**What is expected**
For the word "Hrep", count the lines in the records below that include it and give only that number.

═════ Given information ═════

Lemma compareString_first s0 m0 mems :
  aMem p = m0 :: mems -> w = VText s0 -> flag (v_flags m0) MEM_Blob = false -> (exists colls, aColl (pKeyInfo p) = None :: colls) -> r_ok ->
  (exists rc, vdbeRecordCompareString valueText nKey aKey p = Some (rc, isCorrupt p) /\ Z.sgn rc = Z.sgn (rest_cmp valueText e p ws fs 0)) /\ field_value t b <> w \/
  field_value t b = w /\ vdbeRecordCompareString valueText nKey aKey p = after_first /\ rest_cmp valueText e p ws fs 0 = rest_cmp valueText e p ws fs' 1.
Proof.
  intros Em Hw Hnb [colls Ec] Hr. destruct header_bound as [H128 _].
  destruct first_bytes as (H0 & _ & (q & Hq & Hg) & (rest & Hd) & Hp0 & Hend).
  destruct sort_first as (cl & colls' & s & sorts & m1 & mems' & Ec' & Es & Em' & Hrep).
  rewrite Ec in Ec'. injection Ec' as <- <-. rewrite Em in Em'. injection Em' as <- <-.
  pose proof first_field_ok as Hf. pose proof (fo_range _ _ Hf) as Htr.
  unfold vdbeRecordCompareString. rewrite Hq. cbn [mbind option_bind]. rewrite Hg. cbn [mbind option_bind].
  replace (as_int t) with t by (unfold as_int; rewrite (proj2 (Z.ltb_lt t _)) by lia; done).
  rewrite Em. change (aget (m0 :: mems) 0) with (Some m0). cbn [mbind option_bind].
  rewrite (rest_cmp_first valueText fs e p ws t b fs' w ws' None colls s sorts Efs Ews Ec Es). rewrite Hw.
  pose proof (field_value_kind t b Hf) as Hkind. specialize (Hr s sorts Es).
  destruct (field_value t b) as [|k|x|s'|s'] eqn:Ev; cbn [value_cmp]; cbv zeta.
  1-3: left; (split; [|discriminate]); rewrite (proj2 (Z.ltb_lt t 12)) by lia; eexists; (split; [reflexivity|]);
    cbn [Z.eqb]; destruct (s =? 0); cbn [negb] in Hr; injection Hr as Hr1 Hr2; by rewrite ?Hr1.
  2:{ left. split; [|discriminate]. destruct Hkind as (H12 & Hodd & ->). rewrite (proj2 (Z.ltb_ge t 12)), Hodd by lia. cbn [negb]. eexists. split; [reflexivity|].
      cbn [Z.eqb]. destruct (s =? 0); cbn [negb] in Hr; injection Hr as Hr1 Hr2; by rewrite ?Hr2. }
  destruct Hkind as (H12 & Hodd & ->). rewrite (proj2 (Z.ltb_ge t 12)), Hodd by lia. cbn [negb].
  rewrite H0. cbn [mbind option_bind].
  destruct (field_cases t b Hf) as [?|[?|[?|[?|[?|[?|[?|[?|[_ Hlen]]]]]]]]]; try lia. rewrite <- Hlen.
  rewrite (proj2 (Z.ltb_ge nKey _)) by lia. rewrite Hd. cbn [mbind option_bind].
  rewrite Hw in Hrep. destruct Hrep as (_ & _ & _ & _ & _ & Hb0 & _).
  pose proof (cmp_blob_prefix b rest m0 s0 Hb0) as Hcmp. unfold cmp_blob in Hcmp. rewrite Z.min_comm in Hcmp.
  destruct (memcmp (b ++ rest) (v_z m0) _) as [rc|]; [|done]. cbn [mbind option_bind] in *. injection Hcmp as ->.
  unfold text_cmp. destruct (Z.eqb_spec (bytes_cmp b s0) 0) as [E|E]; [right; split; [by rewrite (bytes_cmp_eq b s0 E)|done]|].
  left. split; [|intros [= ->]; by rewrite bytes_cmp_refl in E]. eexists. split; [reflexivity|].
  destruct (Z.ltb_spec 0 (bytes_cmp b s0)), (s =? 0); cbn [negb] in Hr; injection Hr as Hr1 Hr2; rewrite ?Hr1, ?Hr2; lia.
Qed.
End Special.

═════

**Expected output**
2